Да и в Зальцбурге разгул коррупции привел в итоге к свержению диктатуры. Во главе летнего фестиваля были поставлены трое директоров, возглавляемых доктором Хансом Ландесманом, который руководил недавним правительственным расследованием состояния здешних дел. В художественные директора был приглашен из брюссельской оперы Жерар Мортье, открыто нападавший на превалировавшие при Караяне «мафиозные условия». Последняя здешняя постановка Караяна показала, похоже, что старый маэстро испытывает нечто вроде стагнации. По завершении «Дон Жуана», когда Караяна окружили лизоблюды, старавшиеся превзойти один другого в восхвалениях, микрофон, висевший над головой дирижера, поймал его негромко сказанные самому себе слова: «Фуртвенглеру не понравилось бы».
Он любил вспоминать, что, когда Берлинский филармонический сообщил ему о кончине Фуртвенглера и его избрании, оркестр использовал при этом формулу: «Король умер, да здравствует король!». Ныне союзники Караяна с изумлением взирали на быстрый распад его империи. «Король умер, — мрачно произнес Роналд Уилфорд, — Боже, храни республику».
Все, что осталось навеки, это записи, сотни и сотни не истирающихся дисков, которые будут крутиться и звучать, пока человечество слушает западную музыку. В ту холодную венскую пятницу, полжизни назад, Уолтер Легг обратил дирижера в свою веру, провозглашавшую превосходство записей, и Караян начал с безжалостной сноровистостью распространять ее. С ходом лет он привел свой музыкальный стиль в соответствие с желаниями потребителей. Отвага и пламенность его ранних записей, бурные атаки «заставлявшие музыку звучать угрожающе», вскипающая энергия первого бетховенского цикла — все это понемногу сгладилось, обретя однородность, которая стала известной как «прекрасный звук Караяна». Люди, слушавшие музыку посреди уютных гостиных или в четырехместных семейных автомобилях, никаких угроз с ее стороны отнюдь не желали. Им требовался продукт без недочетов и своеобразия, вечное совершенство ценой в несколько фунтов. Караян был для них гарантией качества.
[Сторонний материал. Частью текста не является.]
Definition first_phase (st : settings) (from_pool names_set : bool) res cs rows : phase :=
  let names := enable_charset st && negb names_set in
  if from_pool then ph_start names res cs rows else ph_connect names res cs rows.

Lemma new_peer_ready (st : settings) (from_pool names_set : bool) res cs rows :
  ready st (at_header (rds_header res) (map rds_col cs) rows) [] (first_phase st from_pool names_set res cs rows)
    (new_peer from_pool names_set).
Proof.
  unfold first_phase, new_peer, ph_start.
  split; [by split|]. split; [done|]. split.
  - exists (at_header (rds_header res) (map rds_col cs) rows).
    destruct from_pool; [destruct (_ && _)|]; split; constructor.
  - destruct from_pool; cbn [at_phase]; [|done].
    destruct (enable_charset st && negb names_set) eqn:E; cbn [at_phase]; auto.
Qed.

(** C6. The drizzle module turns the answers of the data base into an RDS stream:
    for every result that the format can hold, however its answers arrive (any waits
    between them, fields in any pieces), and for every buffer size above 0, each
    event succeeds and the last one ends the request. The query that sets the
    character set is sent first when it is configured and not yet done; then one
    response header is sent, then buffers alone, never an empty list of them; the
    buffers hold the stream of the result, cut between its atoms or inside the data
    of a field; no buffer holds more than its memory. *)
Theorem drizzle_stream (st : settings) (from_pool names_set : bool) (res : drizzle_result_st)
    (cs : list drizzle_column_st) (rows : list (list field)) (l : list answer) (es : list env) :
  0 < buf_size st → dresult_fits res cs → Forall (Forall field_fits) rows →
  serves (first_phase st from_pool names_set res cs rows) l →
  Forall env_ok es → length es = S (waits l) →
  ∃ p acts chs,
    process_all st es l (new_peer from_pool names_set)
    = Some (replicate (waits l) NGX_OK ++ [NGX_DONE], p, [], acts)
    ∧ queries acts = asked st (enable_charset st && negb names_set) l
    ∧ passed acts = [ct_header st] ++ map output_filter chs ++ [finalize NGX_OK]
    ∧ Forall (.≠ []) chs ∧ Forall (sendable st) (concat chs)
    ∧ consumes (at_header (rds_header res) (map rds_col cs) rows) (map ddata (concat chs)) at_end.
Proof.
  intros Hb Hres Hrows Hs Hes Hl.
  destruct (all_progress st (at_header (rds_header res) (map rds_col cs) rows) es Hb Hes l
    (first_phase st from_pool names_set res cs rows) [] (new_peer from_pool names_set)) as (p & acts & chs & E & Q & P & H).
  - done.
  - unfold first_phase, ph_start. destruct from_pool; [destruct (_ && _)|]; done.
  - done.
  - apply new_peer_ready.
  - exists p, acts, chs. done.
Qed.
Они поверили в то, что само его имя даст им своего рода техническую надежность, ассоциируемую с автомобилями немецкого производства — великолепная плавность хода и никаких поломок.
Риккардо Шайи, молодой итальянский дирижер симфонического оркестра западно-берлинского радио, наблюдал скрупулезное внимание к деталям, до самого конца отличавшее Караяна на его репетициях и при записях:
Каждодневное, глубокое проникновение в качество звучания оркестра производило сильнейшее впечатление. Проведя почти тридцать лет в главных дирижерах Берлина, он относился к разным группам своего оркестра, как к школьникам, отчаянно, изо всех сил старающимся добиться определенного эффекта. Он не позволял им просто создавать естественное для них звучание, но что ни день поправлял их, манипулируя звуком и формируя его, пока не добивался нужного ему эффекта. Он ласкал средним пальцем левой руки воздух, чтобы достичь гладкости, бархатистости, — и вы ее слышали.
Когда он в четвертый раз записывал симфонии Бетховена, с которыми уже объездил весь мир, — он все равно такт за тактом добивался на репетициях точности и блеска.
Однако в музыкальном отношении результат получился не таким интересным, как его предыдущие циклы. Если последние выступления Клемперера, Вальтера, Стоковского и других состарившихся мастеров обретали мудрость и величие, записи Караяна, продолжавшего добиваться непрерывного совершенствования качества звука, что отвечало его представлениям о красоте, становились поверхностными и пресными. «А вы предпочли бы их некрасивыми?» — спрашивал он, когда оспаривались его интерпретации.
Легга поражала его способность взрываться мгновенным фортиссимо «без какого-либо предупреждения: каждая фраза, которая могла начинаться красиво, начиналась настолько красиво, насколько то было ему по силам». Не для него было содрогание фуртвенглеровского вступления, шаткость адажио Клемперера или живость аллегро Никиша. Он жаловался на то, что оркестры «играют ноту за нотой», когда ему требуется от записи полнота сияния, плавность линий. Это отдающее глянцевым журналом представление о музыкальной эстетике — своего рода перенос в нее безупречного вида, открывавшегося из окон его дома в Альпах, — было наиболее действенным и наименее спорным в произведениях описательных, таких как симфонические поэмы Рихарда Штрауса и «Планеты» Густава Холста. Трудно представить себе более захватывающее и блестящее изложение «Картинок с выставки» Мусоргского и «Шехеразады» Римского-Корсакова. Выпадали случаи, когда, по выражению одного из критиков, «произведение, казалось, приобретало свою окончательную форму».